Collected data

* * *

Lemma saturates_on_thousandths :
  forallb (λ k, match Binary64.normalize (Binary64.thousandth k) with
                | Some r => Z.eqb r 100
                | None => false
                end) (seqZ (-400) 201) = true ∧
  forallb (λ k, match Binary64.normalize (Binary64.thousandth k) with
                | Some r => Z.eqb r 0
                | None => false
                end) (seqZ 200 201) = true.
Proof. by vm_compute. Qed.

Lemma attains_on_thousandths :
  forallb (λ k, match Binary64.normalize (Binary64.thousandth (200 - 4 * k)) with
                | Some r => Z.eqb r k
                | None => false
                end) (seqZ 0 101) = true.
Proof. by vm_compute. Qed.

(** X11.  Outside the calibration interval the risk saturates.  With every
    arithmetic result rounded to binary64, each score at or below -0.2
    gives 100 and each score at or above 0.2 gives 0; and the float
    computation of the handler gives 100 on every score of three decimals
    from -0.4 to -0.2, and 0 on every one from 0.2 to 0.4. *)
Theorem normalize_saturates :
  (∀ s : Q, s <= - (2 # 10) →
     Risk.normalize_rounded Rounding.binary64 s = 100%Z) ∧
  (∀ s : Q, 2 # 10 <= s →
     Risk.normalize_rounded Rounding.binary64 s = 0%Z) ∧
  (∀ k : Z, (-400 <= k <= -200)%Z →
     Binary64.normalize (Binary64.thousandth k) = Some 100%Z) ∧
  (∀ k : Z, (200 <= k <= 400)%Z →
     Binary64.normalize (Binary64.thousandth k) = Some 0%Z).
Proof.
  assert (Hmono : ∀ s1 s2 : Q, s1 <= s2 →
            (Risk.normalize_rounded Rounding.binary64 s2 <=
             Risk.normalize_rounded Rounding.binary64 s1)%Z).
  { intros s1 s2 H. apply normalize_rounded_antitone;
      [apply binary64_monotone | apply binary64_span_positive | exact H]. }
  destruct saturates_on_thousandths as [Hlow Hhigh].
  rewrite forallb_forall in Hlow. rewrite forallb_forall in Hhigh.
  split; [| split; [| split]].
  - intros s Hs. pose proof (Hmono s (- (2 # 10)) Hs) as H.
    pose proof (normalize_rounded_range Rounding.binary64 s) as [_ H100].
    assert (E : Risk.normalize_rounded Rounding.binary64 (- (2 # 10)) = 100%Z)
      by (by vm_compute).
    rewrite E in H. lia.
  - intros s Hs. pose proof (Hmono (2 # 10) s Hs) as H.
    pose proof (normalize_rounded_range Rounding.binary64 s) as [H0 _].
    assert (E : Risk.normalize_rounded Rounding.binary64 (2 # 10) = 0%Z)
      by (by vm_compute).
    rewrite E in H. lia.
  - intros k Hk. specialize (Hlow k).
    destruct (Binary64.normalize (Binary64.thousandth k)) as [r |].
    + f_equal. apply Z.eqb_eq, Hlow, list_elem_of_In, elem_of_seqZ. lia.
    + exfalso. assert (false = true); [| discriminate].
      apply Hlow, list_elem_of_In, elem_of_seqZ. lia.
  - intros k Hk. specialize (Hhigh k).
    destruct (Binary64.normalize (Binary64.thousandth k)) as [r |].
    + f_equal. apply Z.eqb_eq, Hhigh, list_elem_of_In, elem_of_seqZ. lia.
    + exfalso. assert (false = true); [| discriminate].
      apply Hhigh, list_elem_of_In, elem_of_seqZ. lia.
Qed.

* * *

◆ EXERCISE DESCRIPTION
Your task is to repeat each of the records above exactly.

◆ REPLY TO THE EXERCISE
Lemma saturates_on_thousandths :
  forallb (λ k, match Binary64.normalize (Binary64.thousandth k) with
                | Some r => Z.eqb r 100
                | None => false
                end) (seqZ (-400) 201) = true ∧
  forallb (λ k, match Binary64.normalize (Binary64.thousandth k) with
                | Some r => Z.eqb r 0
                | None => false
                end) (seqZ 200 201) = true.
Proof. by vm_compute. Qed.

Lemma attains_on_thousandths :
  forallb (λ k, match Binary64.normalize (Binary64.thousandth (200 - 4 * k)) with
                | Some r => Z.eqb r k
                | None => false
                end) (seqZ 0 101) = true.
Proof. by vm_compute. Qed.

(** X11.  Outside the calibration interval the risk saturates.  With every
    arithmetic result rounded to binary64, each score at or below -0.2
    gives 100 and each score at or above 0.2 gives 0; and the float
    computation of the handler gives 100 on every score of three decimals
    from -0.4 to -0.2, and 0 on every one from 0.2 to 0.4. *)
Theorem normalize_saturates :
  (∀ s : Q, s <= - (2 # 10) →
     Risk.normalize_rounded Rounding.binary64 s = 100%Z) ∧
  (∀ s : Q, 2 # 10 <= s →
     Risk.normalize_rounded Rounding.binary64 s = 0%Z) ∧
  (∀ k : Z, (-400 <= k <= -200)%Z →
     Binary64.normalize (Binary64.thousandth k) = Some 100%Z) ∧
  (∀ k : Z, (200 <= k <= 400)%Z →
     Binary64.normalize (Binary64.thousandth k) = Some 0%Z).
Proof.
  assert (Hmono : ∀ s1 s2 : Q, s1 <= s2 →
            (Risk.normalize_rounded Rounding.binary64 s2 <=
             Risk.normalize_rounded Rounding.binary64 s1)%Z).
  { intros s1 s2 H. apply normalize_rounded_antitone;
      [apply binary64_monotone | apply binary64_span_positive | exact H]. }
  destruct saturates_on_thousandths as [Hlow Hhigh].
  rewrite forallb_forall in Hlow. rewrite forallb_forall in Hhigh.
  split; [| split; [| split]].
  - intros s Hs. pose proof (Hmono s (- (2 # 10)) Hs) as H.
    pose proof (normalize_rounded_range Rounding.binary64 s) as [_ H100].
    assert (E : Risk.normalize_rounded Rounding.binary64 (- (2 # 10)) = 100%Z)
      by (by vm_compute).
    rewrite E in H. lia.
  - intros s Hs. pose proof (Hmono (2 # 10) s Hs) as H.
    pose proof (normalize_rounded_range Rounding.binary64 s) as [H0 _].
    assert (E : Risk.normalize_rounded Rounding.binary64 (2 # 10) = 0%Z)
      by (by vm_compute).
    rewrite E in H. lia.
  - intros k Hk. specialize (Hlow k).
    destruct (Binary64.normalize (Binary64.thousandth k)) as [r |].
    + f_equal. apply Z.eqb_eq, Hlow, list_elem_of_In, elem_of_seqZ. lia.
    + exfalso. assert (false = true); [| discriminate].
      apply Hlow, list_elem_of_In, elem_of_seqZ. lia.
  - intros k Hk. specialize (Hhigh k).
    destruct (Binary64.normalize (Binary64.thousandth k)) as [r |].
    + f_equal. apply Z.eqb_eq, Hhigh, list_elem_of_In, elem_of_seqZ. lia.
    + exfalso. assert (false = true); [| discriminate].
      apply Hhigh, list_elem_of_In, elem_of_seqZ. lia.
Qed.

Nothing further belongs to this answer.